The Hope of Resurrection in Spring: The Bible in Lent Day 35

Spring has officially sprung in my little corner of the world. Each day, the rain falls and the grass gets a little greener and little shoots of green pop up out of the flowerbeds. On the non-rainy days, it is finally bearable to go outside without a coat and to bask in the sunshine for a few glorious minutes.  Romans 8 reminds me of spring. The reminders of Creation sharing in our curse, of the hope it also has for renewal sink deep into my bone.  For the creation waits with eager longing for the revealing of the sons of God; for the creation was subjected to futility, not of its own will but by the will of him who subjected it in hope; because the creation itself will be set free from its bondage to decay and obtain the glorious liberty of the children of God. – Romans 8:19-21 RSVCE Spring brings new meaning to the aching of all Creation.
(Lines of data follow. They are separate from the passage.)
(** [Summariser.__init__] *)
Definition init (fuel : nat) (chrom : string) (start factor maxsize : Z)
    (folder : string) : M Summariser :=
  let! ls := build_levels fuel chrom folder factor maxsize start [] in
  ret (MkSummariser chrom folder (-1) start factor maxsize ls).

Definition CloseCurrentBlock (level : Level) : M unit :=
  write (outputfile level) (perform (catcounts level)).

Definition StartNextBlock (level : Level) : Level :=
  MkLevel (blocksize level) (currentblockend level + blocksize level)
    (replicate (length categories) 0) (outputfile level).

(** [while pos >= level.currentblockend: ...] *)
Fixpoint close_blocks (fuel : nat) (pos : Z) (level : Level) : M Level :=
  match fuel with
  | O => out_of_fuel
  | S fuel' =>
      if pos >=? currentblockend level then
        let! _ := CloseCurrentBlock level in
        close_blocks fuel' pos (StartNextBlock level)
      else ret level
  end.

(** [level.catcounts[k] += 1] *)
Definition increment (k : nat) (level : Level) : M Level :=
  match catcounts level !! k with
  | Some c => ret (MkLevel (blocksize level) (currentblockend level)
                     (<[k := c + 1]> (catcounts level)) (outputfile level))
  | None => raise IndexError
  end.

(** The body of the [for] loop of [Add]. *)
Definition Add_level (fuel : nat) (pos : Z) (val : string) (level : Level)
    : M Level :=
  let! level := close_blocks fuel pos level in
  match categorymap !! val with
  | Some k => increment k level
  | None =>
      match otherCategoryNr with
      | Some k => increment k level
      | None => ret level
      end
  end.

Definition Add (fuel : nat) (pos : Z) (val : string) (self : Summariser)
    : M Summariser :=
  if pos <=? lastpos self then
    raise (Exception "Positions should be strictly ordered")
  else
    let! ls := for_each (Add_level fuel pos val) (levels self) in
    ret (set_levels ls self).

Definition Finalise_level (level : Level) : M Level :=
  let! _ := CloseCurrentBlock level in
  ret (MkLevel (blocksize level) (currentblockend level) (catcounts level)
         (close (outputfile level))).

Definition Finalise (self : Summariser) : M Summariser :=
  let! ls := for_each Finalise_level (levels self) in
  ret (set_levels ls self).

(** ** The main loop: lines 145-178 *)

Section Driver.

(** The block sizes read from the command line. *)
Variables start factor maxsize : Z.

Definition driver0 : Driver := MkDriver "" None ∅ 0.

(** The body of [if chromosome != currentChromosome:]. *)
Definition switch_chromosome (fuel : nat) (chrom : string) (d : Driver)
    : M Driver :=
  let! _ := match summariser d with
            | Some s => let! _ := Finalise s in ret tt
            | None => ret tt
            end in
  let! s := init fuel chrom start factor maxsize outputdir in
  if decide (is_Some (processedChromosomes d !! chrom)) then
    raise (Exception "File should be ordered by chromosome")
  else
    ret (MkDriver chrom (Some s) (<[chrom := true]> (processedChromosomes d))
           (linecount d)).

(** One turn of [while True], for a line that is not empty. *)
Definition step (fuel : nat) (d : Driver) (line : record) : M Driver :=
  let '(chrom, pos, val) := line in
  let d := MkDriver (currentChromosome d) (summariser d)
             (processedChromosomes d) (linecount d + 1) in
  let! d := (if decide (chrom = currentChromosome d) then ret d
             else switch_chromosome fuel chrom d) in
  match summariser d with
  | Some s =>
      let! s' := Add fuel pos val s in
      ret (MkDriver (currentChromosome d) (Some s')
             (processedChromosomes d) (linecount d))
  | None => raise AttributeError
  end.

(** The loop over the lines up to the first empty one. *)
Definition main_loop (fuel : nat) (lines : list record) (d : Driver) : M Driver :=
  for_fold (step fuel) lines d.

(** The loop, then [if summariser != None: summariser.Finalise()]. *)
Definition driver (fuel : nat) (lines : list record) : M Driver :=
  let! d := main_loop fuel lines driver0 in
  match summariser d with
  | Some s =>
      let! s' := Finalise s in
      ret (MkDriver (currentChromosome d) (Some s')
             (processedChromosomes d) (linecount d))
  | None => ret d
  end.

End Driver.

(** One chromosome on its own: construction, the records in order, then
    [Finalise]. *)
Definition run_chromosome (fuel : nat) (chrom : string)
    (start factor maxsize : Z) (folder : string) (recs : list (Z * string))
    : M Summariser :=
  let! s := init fuel chrom start factor maxsize folder in
  let! s := for_fold (λ s r, Add fuel r.1 r.2 s) recs s in
  Finalise s.

End Globals.

(** ** The script *)

(** Lines 107-109: every file [Summ_*] of the output directory is removed. *)
Definition remove_summaries : M unit :=
  λ w, Ok tt (filter (λ kv, String.prefix (outputdir +:+ "/Summ_") kv.1 = false) w).

(** The script from line 28 on, for the block sizes and the category list
    of the command line and the lines of the data file.  [Summ.cnf] is
    written next to the data file and is left out. *)
Definition script (fuel : nat) (start factor maxsize : Z)
    (categories : list string) (lines : list record) : M unit :=
  let! other := scan_otherCategoryNr categories in
  let! _ := remove_summaries in
  let! _ := driver categories other start factor maxsize fuel lines in
  ret tt.

(** ** Vocabulary of the statements *)

(** The index [Add] increments for a value: its own, else the catch-all. *)
Definition resolve (categories : list string) (otherCategoryNr : option nat)
    (val : string) : option nat :=
  match categorymap categories !! val with
  | Some k => Some k
  | None => otherCategoryNr
  end.

(** A count vector after one more record at index [o]. *)
Definition bump (o : option nat) (counts : list Z) : list Z :=
  match o with
  | Some k =>
      match counts !! k with
      | Some c => <[k := c + 1]> counts
      | None => counts
      end
  | None => counts
  end.

(** Block [i] of width [bs] is the half-open range from [bs * i]. *)
Definition in_block (bs : Z) (i : nat) (pos : Z) : bool :=
  (bs * Z.of_nat i <=? pos) && (pos <? bs * (Z.of_nat i + 1)).

(** The count vector of the records that fall in block [i]. *)
Definition block_counts (categories : list string)
    (otherCategoryNr : option nat) (bs : Z) (i : nat)
    (recs : list (Z * string)) : list Z :=
  foldl (λ c r, if in_block bs i r.1
                then bump (resolve categories otherCategoryNr r.2) c else c)
    (replicate (length categories) 0) recs.

Definition sum_counts (counts : list Z) : Z := foldr Z.add 0 counts.

Definition sum_blocks (blocks : list (list Z)) : Z :=
  foldr (λ b acc, sum_counts b + acc) 0 blocks.

(** [b], [b * factor], [b * factor^2], ...: [n] terms. *)
Fixpoint geometric (factor : Z) (n : nat) (b : Z) : list Z :=
  match n with
  | O => []
  | S n' => b :: geometric factor n' (b * factor)
  end.

(** The path of the file of a level. *)
Definition level_path (folder chrom : string) (bs : Z) : string :=
  folder +:+ "/Summ_" +:+ chrom +:+ "_" +:+ pretty bs.

(** The level [__init__] appends for block size [bs]. *)
Definition fresh_level (categories : list string) (folder chrom : string)
    (bs : Z) : Level :=
  MkLevel bs bs (replicate (length categories) 0)
    (File (level_path folder chrom bs) false).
I can feel it in my bones as the green life sprouts from the dead ground, it is aching to be renewed.  All creation is eagerly longing. Does it feel the ache within it? The desire to return to the Garden?  I ponder this as I walk through the world-changing around me.  What does this mean? How does it change the way we work in and relate to the physical world? The coming restoration of Creation is a gentle reminder that I am not a brain on a stick or a soul in a body, that the physical matter of this world, the trees, the dirt, my body, are all awaiting restoration. The God who formed my being also created the wind and the stars and all of the creatures and call them good. And His plan is not that their physical matter becomes irrelevant, but renewed.  Creation will be restored, and my body is no exception.   But some one will ask, “How are the dead raised? With what kind of body do they come?” You foolish man! What you sow does not come to life unless it dies. And what you sow is not the body which is to be, but a bare kernel, perhaps of wheat or of some other grain. But God gives it a body as he has chosen, and to each kind of seed its own body. For not all flesh is alike, but…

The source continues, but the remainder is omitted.